▶ Exercise instructions: The lines from the start of the records below through the line containing "Go returns both." are to be copied exactly, both ends included, with nothing added.

▶ Data listing:
(* ===== verification/Strconv.v ===== *)
(** * Reading numbers: Go's [strconv] in base 10 *)
From Stdlib Require Import Ascii.
From S2P Require Import Prelude GoStrings.

Local Open Scope Z_scope.

Definition maxUint64 : Z := 2 ^ 64 - 1.

(** The loop of [strconv.ParseUint(s, 10, 64)]: the value and the error, as
    Go returns both.  The range check comes before the next digit is read. *)
Fixpoint parse_uint_loop (n : Z) (s : string) : Z * option sentinel :=
  match s with
  | EmptyString => (n, None)
  | String c s =>
    if negb (is_digit c) then (0, Some ErrSyntax)
    else
      let n' := n * 10 + (byte_of c - 48) in
      if maxUint64 <? n' then (maxUint64, Some ErrRange) else parse_uint_loop n' s
  end.

Definition ParseUint (s : string) : Z * option sentinel :=
  match s with EmptyString => (0, Some ErrSyntax) | _ => parse_uint_loop 0 s end.

(** [strconv.ParseInt(s, 10, 64)] *)
Definition ParseInt (s : string) : Z * option sentinel :=
  let '(neg, digits) :=
    match s with
    | String c s' => if byte_of c =? 45 then (true, s') else if byte_of c =? 43 then (false, s') else (false, s)
    | EmptyString => (false, s)
    end in
  match ParseUint digits with
  | (_, Some ErrSyntax) => (0, Some ErrSyntax)
  | (un, err) =>
    if negb neg && (2 ^ 63 <=? un) then (2 ^ 63 - 1, Some ErrRange)
    else if neg && (2 ^ 63 <? un) then (- 2 ^ 63, Some ErrRange)
    else (if neg then - un else un, err)
  end.

(** [strconv.Atoi]; an [int] has 64 bits. *)
Definition Atoi (s : string) : Z * option sentinel := ParseInt s.

Example atoi_small : Atoi "-120" = (-120, None).
Proof. reflexivity. Qed.
Example atoi_sign : Atoi "+" = (0, Some ErrSyntax).
Proof. reflexivity. Qed.
Example atoi_range : Atoi "9223372036854775808" = (9223372036854775807, Some ErrRange).
Proof. reflexivity. Qed.
Example uint_range_first : ParseUint "99999999999999999999x" = (18446744073709551615, Some ErrRange).
Proof. reflexivity. Qed.

(** ** Lemmas *)

Lemma parse_uint_loop_digits n s : 0 <= n → str_forallb is_digit s = true → dec_val_from n s <= maxUint64 →
  parse_uint_loop n s = (dec_val_from n s, None).
Proof.
  revert n. induction s as [|c s IH]; intros n Hn; simpl; [done|]. rewrite andb_true_iff. intros [Hc Hs] Hv.
  rewrite Hc. cbn [negb]. pose proof Hc as Hc'. unfold is_digit in Hc'. rewrite between_true in Hc'.
  pose proof (dec_val_from_ge (n * 10 + (byte_of c - 48)) s ltac:(lia) Hs).
  rewrite (proj2 (Z.ltb_ge _ _)) by lia. apply IH; [lia|done|done].
Qed.

Lemma parse_uint_loop_range n s : 0 <= n → n <= maxUint64 → str_forallb is_digit s = true → maxUint64 < dec_val_from n s →
  parse_uint_loop n s = (maxUint64, Some ErrRange).
Proof.
  revert n. induction s as [|c s IH]; intros n Hn Hle; simpl; [intros; lia|]. rewrite andb_true_iff. intros [Hc Hs] Hv.
  rewrite Hc. cbn [negb]. pose proof Hc as Hc'. unfold is_digit in Hc'. rewrite between_true in Hc'.
  destruct (maxUint64 <? _) eqn:E; [done|]. apply IH; [lia|lia|done|done].
Qed.

Lemma parse_uint_loop_inv n s v : 0 <= n → n <= maxUint64 → parse_uint_loop n s = (v, None) →
  str_forallb is_digit s = true ∧ v = dec_val_from n s ∧ n <= v <= maxUint64.
Proof.
  revert n. induction s as [|c s IH]; intros n Hn Hle; simpl; [intros [= <-]; split_and!; done || lia|].
  destruct (is_digit c) eqn:Hc; cbn [negb]; [|done].
  pose proof Hc as Hc'. unfold is_digit in Hc'. rewrite between_true in Hc'.
  destruct (maxUint64 <? _) eqn:E; [done|]. intros Hp. apply IH in Hp as (? & ? & ?); [|lia|lia].
  split_and!; [done|done|lia|lia].
Qed.

(** Reading a number back from its decimal text. *)
Lemma ParseUint_fmt_d n : is_u64 n → ParseUint (fmt_d n) = (n, None).
Proof.
  intros Hn. unfold is_u64 in Hn. destruct (fmt_d_nonneg n ltac:(lia)) as [[Hd Hne]%canonical_digits Hv].
  unfold ParseUint. destruct (fmt_d n) as [|c s] eqn:Heq; [done|]. rewrite <-Heq in *.
  unfold dec_val in Hv. rewrite parse_uint_loop_digits; [by rewrite Hv|lia|done|]. rewrite Hv. unfold maxUint64. lia.
Qed.

Lemma ParseInt_fmt_d n : is_i64 n → ParseInt (fmt_d n) = (n, None).
Proof.
  intros Hn. unfold is_i64 in Hn.
  assert (Hpos : ∀ m, 0 <= m < 2 ^ 64 → ∃ x d, fmt_d m = String x d ∧ byte_of x =? 45 = false ∧ byte_of x =? 43 = false ∧
    ParseUint (String x d) = (m, None)).
  { intros m Hm. pose proof (ParseUint_fmt_d m Hm) as Hp. destruct (fmt_d_nonneg m ltac:(lia)) as [[Hd Hne]%canonical_digits _].
    destruct (fmt_d m) as [|x d]; [done|]. exists x, d. cbn [str_forallb] in Hd. apply andb_true_iff in Hd as [Hx _].
    unfold is_digit in Hx. rewrite between_true in Hx. split_and!; [done|lia|lia|done]. }
  unfold ParseInt. destruct (decide (0 <= n)) as [Hp|Hp].
  - destruct (Hpos n ltac:(lia)) as (x & d & -> & -> & -> & ->). cbn [negb andb]. by rewrite (proj2 (Z.leb_gt _ _)) by lia.
  - destruct (Hpos (- n) ltac:(lia)) as (x & d & Hx & _ & _ & Hu).
    assert (fmt_d n = String "-" (fmt_d (- n))) as -> by (destruct n; [lia..|done]). rewrite Hx.
    change (byte_of "-" =? 45) with true. cbn iota. rewrite Hu. cbn [negb andb]. rewrite (proj2 (Z.ltb_ge _ _)) by lia.
    by rewrite Z.opp_involutive.
Qed.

▶ Solved problem:
(* ===== verification/Strconv.v ===== *)
(** * Reading numbers: Go's [strconv] in base 10 *)
From Stdlib Require Import Ascii.
From S2P Require Import Prelude GoStrings.

Local Open Scope Z_scope.

Definition maxUint64 : Z := 2 ^ 64 - 1.

(** The loop of [strconv.ParseUint(s, 10, 64)]: the value and the error, as
    Go returns both.  The range check comes before the next digit is read. *)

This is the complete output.